* Exercise requirements *
Of the lines below, write out exactly those from the line with "(0 < residentCount byPod x)%nat ↔" through the line with "- intros Hl.", both included, and skip the rest.

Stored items

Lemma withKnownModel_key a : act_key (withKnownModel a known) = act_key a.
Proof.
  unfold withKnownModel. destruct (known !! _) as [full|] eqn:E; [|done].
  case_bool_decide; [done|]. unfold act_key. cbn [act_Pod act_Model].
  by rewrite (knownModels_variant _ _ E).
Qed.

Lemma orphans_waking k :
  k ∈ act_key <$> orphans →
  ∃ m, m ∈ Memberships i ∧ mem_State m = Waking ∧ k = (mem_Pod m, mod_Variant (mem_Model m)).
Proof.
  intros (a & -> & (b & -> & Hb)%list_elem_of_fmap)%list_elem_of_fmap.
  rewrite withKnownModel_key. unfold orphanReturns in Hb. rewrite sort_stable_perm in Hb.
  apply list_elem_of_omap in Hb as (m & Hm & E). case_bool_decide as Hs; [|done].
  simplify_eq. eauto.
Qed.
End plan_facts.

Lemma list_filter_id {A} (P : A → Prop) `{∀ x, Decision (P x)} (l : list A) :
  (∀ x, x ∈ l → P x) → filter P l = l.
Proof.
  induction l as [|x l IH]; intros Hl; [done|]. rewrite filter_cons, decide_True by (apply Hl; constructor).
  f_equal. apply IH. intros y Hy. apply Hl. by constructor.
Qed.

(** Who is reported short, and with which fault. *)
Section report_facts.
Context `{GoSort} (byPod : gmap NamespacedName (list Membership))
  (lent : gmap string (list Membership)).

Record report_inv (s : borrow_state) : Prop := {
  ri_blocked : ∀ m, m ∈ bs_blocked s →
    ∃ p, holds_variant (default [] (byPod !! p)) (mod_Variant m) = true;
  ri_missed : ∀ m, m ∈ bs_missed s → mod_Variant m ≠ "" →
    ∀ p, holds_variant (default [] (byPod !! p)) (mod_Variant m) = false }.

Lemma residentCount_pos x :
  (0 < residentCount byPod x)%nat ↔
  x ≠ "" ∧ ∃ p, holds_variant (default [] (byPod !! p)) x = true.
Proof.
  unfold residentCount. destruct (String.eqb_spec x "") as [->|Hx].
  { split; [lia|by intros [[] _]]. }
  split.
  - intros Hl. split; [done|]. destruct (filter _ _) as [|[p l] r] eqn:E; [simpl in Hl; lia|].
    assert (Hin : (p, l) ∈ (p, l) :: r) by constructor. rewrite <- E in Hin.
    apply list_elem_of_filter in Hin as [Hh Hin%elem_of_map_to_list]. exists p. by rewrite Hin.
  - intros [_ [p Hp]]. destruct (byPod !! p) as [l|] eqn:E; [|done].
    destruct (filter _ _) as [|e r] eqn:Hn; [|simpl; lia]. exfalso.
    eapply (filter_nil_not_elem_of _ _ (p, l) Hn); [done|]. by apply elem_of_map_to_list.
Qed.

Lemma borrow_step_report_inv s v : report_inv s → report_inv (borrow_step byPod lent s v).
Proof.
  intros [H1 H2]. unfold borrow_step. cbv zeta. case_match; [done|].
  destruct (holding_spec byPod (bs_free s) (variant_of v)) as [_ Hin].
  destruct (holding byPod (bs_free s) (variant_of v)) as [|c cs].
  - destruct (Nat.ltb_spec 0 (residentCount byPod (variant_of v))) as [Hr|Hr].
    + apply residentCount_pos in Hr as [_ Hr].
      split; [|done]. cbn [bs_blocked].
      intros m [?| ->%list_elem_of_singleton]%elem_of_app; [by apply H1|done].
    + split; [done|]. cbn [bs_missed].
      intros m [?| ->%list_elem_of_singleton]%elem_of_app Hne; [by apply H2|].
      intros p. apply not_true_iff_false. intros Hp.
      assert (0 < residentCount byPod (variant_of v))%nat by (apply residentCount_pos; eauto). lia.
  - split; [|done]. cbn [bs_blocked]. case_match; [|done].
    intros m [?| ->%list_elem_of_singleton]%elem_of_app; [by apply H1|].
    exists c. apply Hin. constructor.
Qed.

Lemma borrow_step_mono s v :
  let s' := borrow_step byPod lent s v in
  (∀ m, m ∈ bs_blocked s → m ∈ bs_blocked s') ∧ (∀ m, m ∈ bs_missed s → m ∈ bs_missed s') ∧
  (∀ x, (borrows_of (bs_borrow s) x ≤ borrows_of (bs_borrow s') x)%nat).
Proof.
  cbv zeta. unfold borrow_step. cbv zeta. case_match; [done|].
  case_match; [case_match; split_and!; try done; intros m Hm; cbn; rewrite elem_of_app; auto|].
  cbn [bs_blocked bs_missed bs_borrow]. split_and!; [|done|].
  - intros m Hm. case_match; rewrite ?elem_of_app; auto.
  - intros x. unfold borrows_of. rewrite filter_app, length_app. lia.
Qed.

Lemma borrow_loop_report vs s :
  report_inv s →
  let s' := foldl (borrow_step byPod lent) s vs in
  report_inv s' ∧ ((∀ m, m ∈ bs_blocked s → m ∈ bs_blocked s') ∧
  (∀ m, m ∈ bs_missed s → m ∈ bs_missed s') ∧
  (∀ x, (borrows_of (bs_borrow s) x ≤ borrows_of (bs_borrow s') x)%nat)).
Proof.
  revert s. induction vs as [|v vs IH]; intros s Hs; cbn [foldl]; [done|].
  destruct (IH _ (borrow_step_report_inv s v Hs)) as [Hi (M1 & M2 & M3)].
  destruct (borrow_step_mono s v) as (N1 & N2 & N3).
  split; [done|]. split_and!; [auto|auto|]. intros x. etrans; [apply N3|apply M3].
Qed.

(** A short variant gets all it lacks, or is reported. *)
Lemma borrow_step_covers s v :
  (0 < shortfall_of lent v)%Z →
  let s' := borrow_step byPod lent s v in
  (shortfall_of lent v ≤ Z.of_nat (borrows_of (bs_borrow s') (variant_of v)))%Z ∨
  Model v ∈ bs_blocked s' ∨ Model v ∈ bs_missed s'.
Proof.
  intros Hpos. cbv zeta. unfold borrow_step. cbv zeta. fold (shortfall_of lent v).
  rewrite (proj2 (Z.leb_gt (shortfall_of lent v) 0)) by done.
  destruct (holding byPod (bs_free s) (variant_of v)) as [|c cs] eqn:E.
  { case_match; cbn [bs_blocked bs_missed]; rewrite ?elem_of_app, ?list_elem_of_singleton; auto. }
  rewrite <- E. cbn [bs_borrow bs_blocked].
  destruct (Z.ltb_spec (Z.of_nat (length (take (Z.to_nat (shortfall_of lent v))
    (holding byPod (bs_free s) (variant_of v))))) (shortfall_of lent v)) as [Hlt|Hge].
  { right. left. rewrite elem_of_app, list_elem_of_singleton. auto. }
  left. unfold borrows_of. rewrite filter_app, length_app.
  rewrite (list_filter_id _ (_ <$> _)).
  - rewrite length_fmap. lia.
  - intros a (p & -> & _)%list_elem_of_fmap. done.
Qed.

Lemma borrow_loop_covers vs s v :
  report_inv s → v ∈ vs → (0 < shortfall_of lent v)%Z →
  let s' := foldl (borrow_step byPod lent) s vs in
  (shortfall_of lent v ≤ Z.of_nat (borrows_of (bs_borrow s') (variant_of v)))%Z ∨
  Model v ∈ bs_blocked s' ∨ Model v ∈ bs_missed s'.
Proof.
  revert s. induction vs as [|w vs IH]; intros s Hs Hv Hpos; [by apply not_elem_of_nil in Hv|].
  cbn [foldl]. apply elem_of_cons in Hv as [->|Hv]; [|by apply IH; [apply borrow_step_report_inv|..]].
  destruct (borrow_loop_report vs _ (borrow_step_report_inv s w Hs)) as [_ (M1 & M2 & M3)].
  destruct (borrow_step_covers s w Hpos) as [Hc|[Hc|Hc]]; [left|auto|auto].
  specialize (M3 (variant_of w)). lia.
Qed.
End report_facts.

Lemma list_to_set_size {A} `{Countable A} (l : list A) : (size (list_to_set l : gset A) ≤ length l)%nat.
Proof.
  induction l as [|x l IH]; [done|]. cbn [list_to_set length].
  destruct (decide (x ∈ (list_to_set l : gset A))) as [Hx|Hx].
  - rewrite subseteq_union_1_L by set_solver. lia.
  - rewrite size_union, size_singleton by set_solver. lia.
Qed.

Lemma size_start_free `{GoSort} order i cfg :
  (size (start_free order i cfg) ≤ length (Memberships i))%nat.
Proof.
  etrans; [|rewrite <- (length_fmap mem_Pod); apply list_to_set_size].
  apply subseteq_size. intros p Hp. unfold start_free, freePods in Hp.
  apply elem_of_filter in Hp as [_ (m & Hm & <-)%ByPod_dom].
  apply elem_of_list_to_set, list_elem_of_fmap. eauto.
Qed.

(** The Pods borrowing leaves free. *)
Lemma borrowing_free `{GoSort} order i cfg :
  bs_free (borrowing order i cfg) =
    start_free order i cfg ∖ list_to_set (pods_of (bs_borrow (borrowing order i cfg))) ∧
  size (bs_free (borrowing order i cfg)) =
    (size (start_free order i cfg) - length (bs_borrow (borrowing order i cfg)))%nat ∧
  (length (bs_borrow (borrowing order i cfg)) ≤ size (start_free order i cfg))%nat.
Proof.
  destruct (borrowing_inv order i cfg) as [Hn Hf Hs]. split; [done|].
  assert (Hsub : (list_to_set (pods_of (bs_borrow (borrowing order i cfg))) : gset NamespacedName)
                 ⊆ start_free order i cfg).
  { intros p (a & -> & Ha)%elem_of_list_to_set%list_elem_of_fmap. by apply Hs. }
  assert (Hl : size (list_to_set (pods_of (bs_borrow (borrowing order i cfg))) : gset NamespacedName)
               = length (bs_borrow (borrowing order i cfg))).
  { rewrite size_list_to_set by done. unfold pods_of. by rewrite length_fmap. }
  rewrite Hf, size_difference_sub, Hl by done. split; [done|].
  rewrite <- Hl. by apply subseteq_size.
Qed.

...

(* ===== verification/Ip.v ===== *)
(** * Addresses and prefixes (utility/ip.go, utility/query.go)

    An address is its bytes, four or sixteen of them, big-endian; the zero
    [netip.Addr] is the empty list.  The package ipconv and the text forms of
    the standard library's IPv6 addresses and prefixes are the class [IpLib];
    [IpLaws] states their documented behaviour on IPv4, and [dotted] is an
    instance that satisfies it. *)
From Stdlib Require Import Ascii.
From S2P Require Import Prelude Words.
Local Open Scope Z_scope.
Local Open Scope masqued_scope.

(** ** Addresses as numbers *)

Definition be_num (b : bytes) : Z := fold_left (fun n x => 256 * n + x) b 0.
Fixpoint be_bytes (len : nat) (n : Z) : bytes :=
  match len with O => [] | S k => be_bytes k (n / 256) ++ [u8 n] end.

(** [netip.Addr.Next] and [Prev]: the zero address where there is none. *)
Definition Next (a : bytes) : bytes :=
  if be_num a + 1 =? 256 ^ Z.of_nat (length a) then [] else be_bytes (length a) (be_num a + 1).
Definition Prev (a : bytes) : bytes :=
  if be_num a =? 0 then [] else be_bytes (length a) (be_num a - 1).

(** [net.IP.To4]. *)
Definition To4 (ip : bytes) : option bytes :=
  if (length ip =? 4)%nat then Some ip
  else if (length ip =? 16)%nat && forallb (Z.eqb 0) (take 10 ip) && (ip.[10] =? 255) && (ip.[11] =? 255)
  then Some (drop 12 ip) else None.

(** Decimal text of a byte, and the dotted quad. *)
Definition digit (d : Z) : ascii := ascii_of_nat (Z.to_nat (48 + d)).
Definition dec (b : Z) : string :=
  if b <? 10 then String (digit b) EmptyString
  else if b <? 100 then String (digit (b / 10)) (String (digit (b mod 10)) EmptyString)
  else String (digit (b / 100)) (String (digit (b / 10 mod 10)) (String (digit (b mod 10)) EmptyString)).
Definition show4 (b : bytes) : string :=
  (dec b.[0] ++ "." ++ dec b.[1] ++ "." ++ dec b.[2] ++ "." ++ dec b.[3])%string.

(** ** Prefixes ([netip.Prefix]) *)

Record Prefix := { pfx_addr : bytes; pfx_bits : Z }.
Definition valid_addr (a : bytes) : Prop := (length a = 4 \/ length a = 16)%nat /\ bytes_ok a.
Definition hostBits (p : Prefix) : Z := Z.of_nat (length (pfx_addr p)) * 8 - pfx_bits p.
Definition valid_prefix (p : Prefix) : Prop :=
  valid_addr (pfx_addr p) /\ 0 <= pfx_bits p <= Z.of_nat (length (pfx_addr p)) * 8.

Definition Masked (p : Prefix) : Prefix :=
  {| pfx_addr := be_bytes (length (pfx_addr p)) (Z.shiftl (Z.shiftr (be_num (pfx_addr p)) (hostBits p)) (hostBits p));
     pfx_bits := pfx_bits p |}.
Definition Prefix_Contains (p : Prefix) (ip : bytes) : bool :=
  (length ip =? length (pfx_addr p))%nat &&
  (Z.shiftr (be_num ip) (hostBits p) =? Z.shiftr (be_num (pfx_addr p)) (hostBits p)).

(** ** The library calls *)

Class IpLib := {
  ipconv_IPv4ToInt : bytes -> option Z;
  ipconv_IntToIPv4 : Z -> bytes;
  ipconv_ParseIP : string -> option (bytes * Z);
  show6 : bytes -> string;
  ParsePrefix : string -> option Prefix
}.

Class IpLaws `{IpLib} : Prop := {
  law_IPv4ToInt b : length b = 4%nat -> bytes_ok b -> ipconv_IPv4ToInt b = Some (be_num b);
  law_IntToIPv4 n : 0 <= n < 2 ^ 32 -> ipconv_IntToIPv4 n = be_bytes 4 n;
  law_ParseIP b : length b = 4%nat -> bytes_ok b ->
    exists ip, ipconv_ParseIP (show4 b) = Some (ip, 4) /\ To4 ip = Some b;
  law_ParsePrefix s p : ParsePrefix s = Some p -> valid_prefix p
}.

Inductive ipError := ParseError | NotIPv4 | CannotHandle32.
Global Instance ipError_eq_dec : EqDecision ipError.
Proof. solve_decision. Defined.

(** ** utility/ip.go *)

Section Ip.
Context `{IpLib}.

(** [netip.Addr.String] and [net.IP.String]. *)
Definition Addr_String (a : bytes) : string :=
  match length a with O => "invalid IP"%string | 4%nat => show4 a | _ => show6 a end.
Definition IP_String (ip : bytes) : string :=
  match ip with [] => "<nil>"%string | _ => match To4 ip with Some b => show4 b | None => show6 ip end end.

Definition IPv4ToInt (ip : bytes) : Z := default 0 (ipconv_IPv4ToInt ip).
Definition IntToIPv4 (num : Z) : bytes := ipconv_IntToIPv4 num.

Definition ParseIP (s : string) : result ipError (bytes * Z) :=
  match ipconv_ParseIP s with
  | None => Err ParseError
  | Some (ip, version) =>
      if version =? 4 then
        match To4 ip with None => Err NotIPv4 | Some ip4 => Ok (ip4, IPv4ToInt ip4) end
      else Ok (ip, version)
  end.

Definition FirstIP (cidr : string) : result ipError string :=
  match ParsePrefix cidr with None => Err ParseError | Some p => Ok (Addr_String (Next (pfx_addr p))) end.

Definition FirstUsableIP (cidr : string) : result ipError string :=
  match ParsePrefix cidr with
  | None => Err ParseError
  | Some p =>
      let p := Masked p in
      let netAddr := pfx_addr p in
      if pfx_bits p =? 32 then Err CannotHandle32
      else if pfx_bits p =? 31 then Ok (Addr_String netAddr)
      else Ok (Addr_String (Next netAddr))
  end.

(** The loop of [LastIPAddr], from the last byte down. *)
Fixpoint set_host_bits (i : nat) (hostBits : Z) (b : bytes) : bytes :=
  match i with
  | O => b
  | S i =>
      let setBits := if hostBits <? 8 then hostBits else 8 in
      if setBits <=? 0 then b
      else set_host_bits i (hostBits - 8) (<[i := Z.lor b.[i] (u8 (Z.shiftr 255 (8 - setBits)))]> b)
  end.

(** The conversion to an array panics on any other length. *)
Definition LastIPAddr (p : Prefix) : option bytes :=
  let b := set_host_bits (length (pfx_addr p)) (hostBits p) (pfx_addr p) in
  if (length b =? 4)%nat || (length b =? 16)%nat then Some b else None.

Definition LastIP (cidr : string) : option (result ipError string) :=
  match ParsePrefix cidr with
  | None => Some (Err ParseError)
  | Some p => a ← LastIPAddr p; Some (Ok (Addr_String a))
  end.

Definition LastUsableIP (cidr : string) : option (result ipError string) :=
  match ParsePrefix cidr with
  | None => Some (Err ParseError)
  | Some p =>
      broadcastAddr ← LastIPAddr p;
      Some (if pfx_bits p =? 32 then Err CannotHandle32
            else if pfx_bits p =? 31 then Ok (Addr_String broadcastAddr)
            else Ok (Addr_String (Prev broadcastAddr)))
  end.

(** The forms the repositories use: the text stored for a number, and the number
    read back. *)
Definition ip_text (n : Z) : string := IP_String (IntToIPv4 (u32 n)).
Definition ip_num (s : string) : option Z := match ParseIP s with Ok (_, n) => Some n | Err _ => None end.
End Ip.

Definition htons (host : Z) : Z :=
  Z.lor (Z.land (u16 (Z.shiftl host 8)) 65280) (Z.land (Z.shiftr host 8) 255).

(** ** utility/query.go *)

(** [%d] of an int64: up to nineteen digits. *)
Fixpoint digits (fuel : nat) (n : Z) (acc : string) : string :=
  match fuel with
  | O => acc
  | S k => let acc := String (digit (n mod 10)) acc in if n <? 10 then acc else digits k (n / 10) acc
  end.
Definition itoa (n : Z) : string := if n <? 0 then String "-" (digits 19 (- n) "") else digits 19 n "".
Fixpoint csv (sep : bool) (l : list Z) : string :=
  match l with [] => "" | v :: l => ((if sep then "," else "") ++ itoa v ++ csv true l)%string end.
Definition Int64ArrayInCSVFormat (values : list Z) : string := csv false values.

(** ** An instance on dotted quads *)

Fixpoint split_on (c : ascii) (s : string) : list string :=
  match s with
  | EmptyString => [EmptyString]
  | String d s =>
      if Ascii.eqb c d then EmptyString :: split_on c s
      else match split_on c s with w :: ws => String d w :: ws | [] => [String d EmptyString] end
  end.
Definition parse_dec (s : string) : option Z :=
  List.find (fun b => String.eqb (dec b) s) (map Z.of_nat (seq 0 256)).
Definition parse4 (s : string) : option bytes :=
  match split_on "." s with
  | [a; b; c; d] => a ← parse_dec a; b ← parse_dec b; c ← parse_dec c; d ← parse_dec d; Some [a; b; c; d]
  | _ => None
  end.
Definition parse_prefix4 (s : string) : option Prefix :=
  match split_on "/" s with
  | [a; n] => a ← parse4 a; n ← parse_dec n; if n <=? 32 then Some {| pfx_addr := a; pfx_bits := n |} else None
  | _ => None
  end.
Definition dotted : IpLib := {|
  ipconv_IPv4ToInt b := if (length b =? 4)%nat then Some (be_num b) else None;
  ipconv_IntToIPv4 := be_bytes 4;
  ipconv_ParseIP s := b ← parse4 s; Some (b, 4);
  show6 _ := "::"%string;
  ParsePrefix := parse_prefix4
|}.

* Exercise solution *
  (0 < residentCount byPod x)%nat ↔
  x ≠ "" ∧ ∃ p, holds_variant (default [] (byPod !! p)) x = true.
Proof.
  unfold residentCount. destruct (String.eqb_spec x "") as [->|Hx].
  { split; [lia|by intros [[] _]]. }
  split.
  - intros Hl. split; [done|]. destruct (filter _ _) as [|[p l] r] eqn:E; [simpl in Hl; lia|].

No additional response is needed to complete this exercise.